Efrem Smith is an American pastor who is the co-pastor of Midtown Church and co-owner of Influential LLC. Smith has spoken on the subjects of leadership, multi-ethnic issues and development of the Christian community. Smith advocates for urban ministry and reaching out to the marginalized.

== Education ==
Smith graduated from Saint John's University, Luther Theological Seminary, and a DMin from Fuller Theological Seminary.

== Career ==
Smith has served as the founding pastor of The Sanctuary Covenant Church and is involved in community foundations as he was formerly the president of the Sanctuary Community Development Corporation in Minneapolis, Minnesota and the superintendent of the Pacific Southwest Conference of the Evangelical Covenant Church. In 1993 Smith was ordained by the National Baptist Convention.

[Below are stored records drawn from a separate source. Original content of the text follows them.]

(** * The worker's email utility (packages/worker/src/utilities/email.js)

    A shallow embedding of the email composition and dispatch functions:
    JavaScript values, the external collaborators as calls answered by a
    world, asynchronous code as a small program monad whose runs yield a
    trace of calls and a result. *)

From stdpp Require Import base option list strings gmap pretty.
From Stdlib Require Import ZArith Lia.

Open Scope string_scope.
Open Scope Z_scope.
Open Scope list_scope.

(** ** JavaScript values *)

(** The values the file handles: primitives and plain objects. An object is a
    finite map from property names to values; the file never enumerates an
    object in an order-sensitive way. [VNum n] is the Number nearest to the
    integer [n]; other numbers do not occur. No value is callable. *)
#[warnings="-register-all"]
Inductive value : Type :=
| VUndefined
| VNull
| VBool (b : bool)
| VNum (n : Z)
| VStr (s : string)
| VObj (props : gmap string value).

(** ToBoolean. *)
Definition truthy (v : value) : bool :=
  match v with
  | VUndefined | VNull => false
  | VBool b => b
  | VNum n => negb (Z.eqb n 0)
  | VStr s => negb (String.eqb s "")
  | VObj _ => true
  end.

(** [v == null]: true of [null] and [undefined] only. *)
Definition nullish (v : value) : bool :=
  match v with
  | VUndefined | VNull => true
  | _ => false
  end.

(** [a || b] *)
Definition js_or (a b : value) : value := if truthy a then a else b.
Definition lk bs b : option (mtlk_txmm_block_e * nat) :=
  (fun x => (bl_que x, bl_idx x)) <$> bs !! b.

Record lnk (n : nat) qs bs (h : option (mtlk_txmm_block_e * nat)) (x : option nat) : Prop := {
  l_qlen : length qs = 4;
  l_blen : length bs = n;
  l_wf q : q <> MTLK_TXMMB_NONE -> que_wf n (qat qs q);
  l_fwd q p : q <> MTLK_TXMMB_NONE -> active n (qat qs q) p -> Some (q, p) <> h ->
    lk bs (q_ptr (qat qs q) !!! p) = Some (q, p);
  l_bwd b q p : Some b <> x -> lk bs b = Some (q, p) -> q <> MTLK_TXMMB_NONE ->
    active n (qat qs q) p /\ q_ptr (qat qs q) !!! p = b /\ Some (q, p) <> h;
  l_det b q p : x = Some b -> q <> MTLK_TXMMB_NONE -> active n (qat qs q) p ->
    Some (q, p) <> h -> q_ptr (qat qs q) !!! p <> b;
}.

(** ** Changing blocks *)

Lemma lk_alter_ne bs b b' f : b <> b' -> lk (alter f b bs) b' = lk bs b'.
Proof. intros ?. unfold lk. by rewrite list_lookup_alter_ne. Qed.

Lemma lk_alter_eq bs b f :
  lk (alter f b bs) b = (fun x => (bl_que (f x), bl_idx (f x))) <$> bs !! b.
Proof. unfold lk. rewrite list_lookup_alter_eq, <-option_fmap_compose. done. Qed.

Lemma lk_alter_same bs b b' f :
  (forall x, bl_que (f x) = bl_que x) -> (forall x, bl_idx (f x) = bl_idx x) ->
  lk (alter f b bs) b' = lk bs b'.
Proof.
  intros Hq Hi. destruct (decide (b = b')) as [->|Hne]; [|by apply lk_alter_ne].
  rewrite lk_alter_eq. unfold lk. destruct (bs !! b') as [blk|]; simpl; [|done].
  by rewrite Hq, Hi.
Qed.

Lemma lnk_lk n qs bs bs' h x :
  length bs' = length bs -> (forall b, lk bs' b = lk bs b) ->
  lnk n qs bs h x -> lnk n qs bs' h x.
Proof.
  intros Hlen Hlk [Hq Hb Hw Hf Hbw Hd]. split; try done; [lia| |]; intros *; rewrite Hlk; eauto.
Qed.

Currently, Smith serves as the president and CEO of World Impact as his full-time ministry and is an itinerant speaker for Forge: Kingdom Building Ministries.

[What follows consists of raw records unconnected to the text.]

Lemma deliver_frame o F b reason now r o' :
  txmm_inv o (b :: F) ->
  _mtlk_txmm_call_usr_clb_locked run_clb o b reason now = Some (r, o') ->
  deliver_post o b reason o'.
Proof.
  intros [Ho Hb Hnd Hf]. apply NoDup_cons in Hnd as [HbF Hnd].
  destruct (Hf b) as (k & Hk & Hkq & c & Hkc); [left|].
  destruct (bi_blk _ Hb b k Hk) as (m & v & Hkm & Hm); [congruence|].
  assert (block_of o b = k) as Hbk by (unfold block_of; by rewrite (list_lookup_total_correct _ _ _ Hk)).
  unfold _mtlk_txmm_call_usr_clb_locked. rewrite Hbk, Hkm, Hm, Hkc.
  destruct (run_clb c (bl_data k) reason) as [action d'] eqn:Hrun.
  set (o1 := upd_block b (bl_set_data d') (emit _ o)).
  assert (tb_blocks o1 !! b = Some (bl_set_data d' k)) as Hk1.
  { unfold o1. simpl. by rewrite list_lookup_alter_eq, Hk. }
  assert (wants_resend reason o b = match action with MTLK_TXMM_CLBA_SEND => true | _ => false end) as Hwr.
  { unfold wants_resend. by rewrite Hbk, Hkc, Hrun. }
  assert (forall b', b' <> b -> bare <$> tb_blocks o1 !! b' = bare <$> tb_blocks o !! b') as Hoth1.
  { intros b' Hne. unfold o1. simpl. by rewrite list_lookup_alter_ne. }
  assert (olnk (Some b) o1) as Hd1.
  { apply (olnk_upd_detached (emit _ o)). apply (olnk_detach (emit _ o)); [done|by eapply olk_none]. }
  assert (action <> MTLK_TXMM_CLBA_SEND -> deliver_post o b reason o1) as Hkeep.
  { intros Ha. split; try done; [by rewrite Hbk, Hkc|].
    rewrite Hwr. by destruct action; rewrite ?app_nil_r. }
  destruct action; intros [= <- <-]; try by apply Hkeep.
  - destruct (free_buf_detached o1 b _ Hd1 Hk1) with (order := false) as [[Gf _ _ Gb] Gq];
      [simpl; congruence|]. set (o2 := _mtlk_txmm_free_buf _ _ _ _) in *.
    split.
    + simpl. by rewrite Gf.
    + simpl. rewrite Gf. simpl. by rewrite Hbk, Hkc.
    + rewrite Hwr, app_nil_r.
      change (contents (tb_max_msgs o2) (que_of o2 MTLK_TXMMB_QUEUED) = cont o MTLK_TXMMB_QUEUED).
      rewrite Gq by done. by assert (tb_max_msgs o2 = tb_max_msgs o) as -> by (by rewrite Gf).
    + exact (Gq MTLK_TXMMB_SENT ltac:(done)).
    + exact (Gq MTLK_TXMMB_TIMED_OUT ltac:(done)).
    + intros b' Hne. rewrite <-Hoth1 by done. specialize (Gb b').
      rewrite list_lookup_alter_ne in Gb by done. by apply strip_bare.
  - set (o2 := if Z.eqb _ _ then o1 else _).
    assert (olnk (Some b) o2 /\ tb_max_msgs o2 = tb_max_msgs o1 /\ tb_out o2 = tb_out o1 /\
      tb_ques o2 = tb_ques o1 /\ others_same b o1 o2 /\ length (tb_blocks o2) = length (tb_blocks o1))
      as (P1 & P2 & P3 & P4 & P5 & P6).
    { unfold o2. case_match; [by split_and!|]. split_and!; try done; [by apply olnk_upd_detached|apply upd_others|].
      apply length_alter. }
    destruct (put_buf_spec o2 MTLK_TXMMB_QUEUED b P1) as [Pf _ Pb Pc _ _ Po]; [done| |].
    { rewrite P2. by eapply olnk_block_lt. }
    set (o3 := _mtlk_txmm_put_buf _ _ _) in *.
    split.
    + rewrite Pf. simpl. by rewrite P2.
    + rewrite Pf. simpl. rewrite P3, Hbk, Hkc. done.
    + rewrite Pc, Hwr. f_equal. unfold cont, que_of. by rewrite P2, P4.
    + rewrite Po by done. unfold que_of. by rewrite P4.
    + rewrite Po by done. unfold que_of. by rewrite P4.
    + intros b' Hne. rewrite Pb, list_lookup_alter_ne by done. rewrite <-Hoth1 by done.
      by eapply others_same_bare.
Qed.

Lemma pop_timed_out o F b rest :
  txmm_inv o F -> cont o MTLK_TXMMB_TIMED_OUT = b :: rest ->
  exists o', timed_out_pop o = (Some b, o') /\ txmm_inv o' (b :: F) /\ links_only o o' /\
    same_bare o o' /\ cont o' MTLK_TXMMB_TIMED_OUT = rest /\
    (forall q, q <> MTLK_TXMMB_TIMED_OUT -> que_of o' q = que_of o q).
Proof.
  intros HI Hc. pose proof HI as [Ho Hbi Hn Hf].
  destruct (cont_cons_head o MTLK_TXMMB_TIMED_OUT None b rest Ho ltac:(done) Hc) as (Ht & Hp & Hr).
  assert (olk o b = Some (MTLK_TXMMB_TIMED_OUT, q_from (que_of o MTLK_TXMMB_TIMED_OUT))) as Hb.
  { rewrite <-Hp. apply (l_fwd _ _ _ _ _ (proj2 Ho)); [done| |done].
    apply (que_from_active o _ None); [done|done|lia]. }
  unfold timed_out_pop. destruct (Nat.eqb_spec (q_total (que_of o MTLK_TXMMB_TIMED_OUT)) 0); [lia|].
  rewrite Hp. eexists. split; [done|].
  destruct (del_waiting o MTLK_TXMMB_TIMED_OUT b _ false Ho Hbi ltac:(by right; right) Hb) as (D1 & D2 & D3 & D4 & D5).
  destruct (del_buf_spec o MTLK_TXMMB_TIMED_OUT b _ false Ho ltac:(done) Hb) as [_ [Df _ Db Dc _ _ Dot]].
  set (o1 := (_mtlk_txmm_del_buf_from_que o _ b false).2) in *.
  assert (b ∉ F) as HbF.
  { intros Hin. by pose proof (in_flight_not_queued _ _ _ _ (Hf b Hin) Hb). }
  split_and!.
  - destruct (inv_step o o1 F b HI HbF D2 D3 D5) as [? ? ? Hf'].
    split; [done|done|by apply NoDup_cons|]. intros b' [->|?]%elem_of_cons; auto.
  - done.
  - intros b'. specialize (Db b'). destruct (decide (b = b')) as [<-|Hne].
    + rewrite list_lookup_alter_eq in Db.
      destruct (tb_blocks o1 !! b) as [[]|], (tb_blocks o !! b) as [[]|]; by simplify_eq/=.
    + rewrite list_lookup_alter_ne in Db by done. by apply strip_bare.
  - rewrite Dc, Hc. replace (offset _ _ _) with 0; [done|]. symmetry. ring_arith.
  - auto.
Qed.

Lemma notify_spec reason now l fuel o F :
  txmm_inv o F -> cont o MTLK_TXMMB_TIMED_OUT = l -> length l <= fuel ->
  exists o', timed_out_loop run_clb fuel o reason now = Some o' /\ txmm_inv o' F /\
    cont o' MTLK_TXMMB_TIMED_OUT = [] /\
    tb_out o' = tb_out o ++ concat (timeout_events reason o <$> l) /\
    cont o' MTLK_TXMMB_QUEUED = cont o MTLK_TXMMB_QUEUED ++ List.filter (wants_resend reason o) l /\
    cont o' MTLK_TXMMB_SENT = cont o MTLK_TXMMB_SENT.
Proof.
  revert fuel o. induction l as [|b l IH]; intros fuel o HI Hc Hfuel.
  { exists o. pose proof Hc as Hz%cont_nil_total. destruct fuel; simpl; unfold timed_out_pop;
      rewrite Hz; simpl; by rewrite !app_nil_r. }
  destruct fuel as [|fuel]; [simpl in Hfuel; lia|]. simpl.
  pose proof (cont_NoDup o MTLK_TXMMB_TIMED_OUT None (ti_lnk _ _ HI) ltac:(done) : NoDup (cont o MTLK_TXMMB_TIMED_OUT)) as Hnd.
  rewrite Hc in Hnd. apply NoDup_cons in Hnd as [Hbl _].
  destruct (pop_timed_out o F b l HI Hc) as (o1 & -> & HI1 & Hl1 & Hs1 & Hc1 & Hq1).
  set (o2 := emit _ o1).
  assert (txmm_inv o2 (b :: F)) as HI2 by (by apply (inv_ext o1)).
  destruct (deliver_inv run_clb o2 F b reason now HI2) as (r & o3 & Hd & HI3).
  rewrite Hd. destruct (deliver_frame _ _ _ _ _ _ _ HI2 Hd) as [E1 E2 E3 E4 E5 E6].
  destruct (IH fuel o3 HI3) as (o' & R1 & R2 & R3 & R4 & R5 & R6); [|simpl in Hfuel; lia|].
  { unfold cont. by rewrite E1, E5. }
  assert (tb_max_msgs o1 = tb_max_msgs o /\ tb_out o1 = tb_out o) as [Hmax Hout] by (by rewrite Hl1).
  assert (forall q, q <> MTLK_TXMMB_TIMED_OUT -> cont o2 q = cont o q) as Hcq.
  { intros q Hq. unfold cont, o2. simpl. rewrite Hmax. change (que_of (emit _ o1) q) with (que_of o1 q).
    by rewrite Hq1. }
  destruct (timeout_view_same reason o o2 b (Hs1 b)) as [Tb Wb].
  assert (forall b', b' ∈ l -> timeout_events reason o3 b' = timeout_events reason o b' /\
     wants_resend reason o3 b' = wants_resend reason o b') as Hv.
  { intros b' Hb'. apply timeout_view_same. rewrite E6; [exact (Hs1 b')|]. by intros ->. }
  exists o'. split_and!; [done..| | |].
  - rewrite R4, E2. unfold o2 at 1. simpl. rewrite Hout. rewrite <-!(assoc_L (++)). f_equal.
    assert (timeout_events reason o3 <$> l = timeout_events reason o <$> l) as ->.
    { apply list_fmap_ext. intros i b' Hi. apply Hv. by eapply list_elem_of_lookup_2. }
    change (timeout_events reason o2 b ++ concat (timeout_events reason o <$> l)
      = timeout_events reason o b ++ concat (timeout_events reason o <$> l)). by rewrite Tb.
  - rewrite R5, E3, (Hcq MTLK_TXMMB_QUEUED), Wb by done. rewrite <-(assoc_L (++)). f_equal.
    assert (List.filter (wants_resend reason o3) l = List.filter (wants_resend reason o) l) as ->.
    { apply List.filter_ext_in. intros b' Hb'. apply Hv. by apply list_elem_of_In. }
    by destruct (wants_resend reason o b).
  - rewrite R6. unfold cont at 1. rewrite E1, E4. exact (Hcq MTLK_TXMMB_SENT ltac:(done)).
Qed.
End TxmmTimer.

== Speaking engagements ==
As a motivational speaker with Kingdom Building Ministries, Smith has been a keynote speaker for Together LA, the Urban Youth Worker's Institute Convention, Flavor Fest, Willow Creek Association Leadership Summit and Exponential Conferences.

== Books ==
- Raising Up Young Heroes ISBN 978-0-8308-3209-5
- The Hip-Hop Church ISBN 978-0-8308-3329-0
- Jump ISBN 978-1-4347-6457-7
- The Post-Black and Post-White Church ISBN 978-1-118-03658-7
- Hip-Hop as Culture

== Personal life ==
Smith lives in the Bay area with his wife Donecia and two daughters.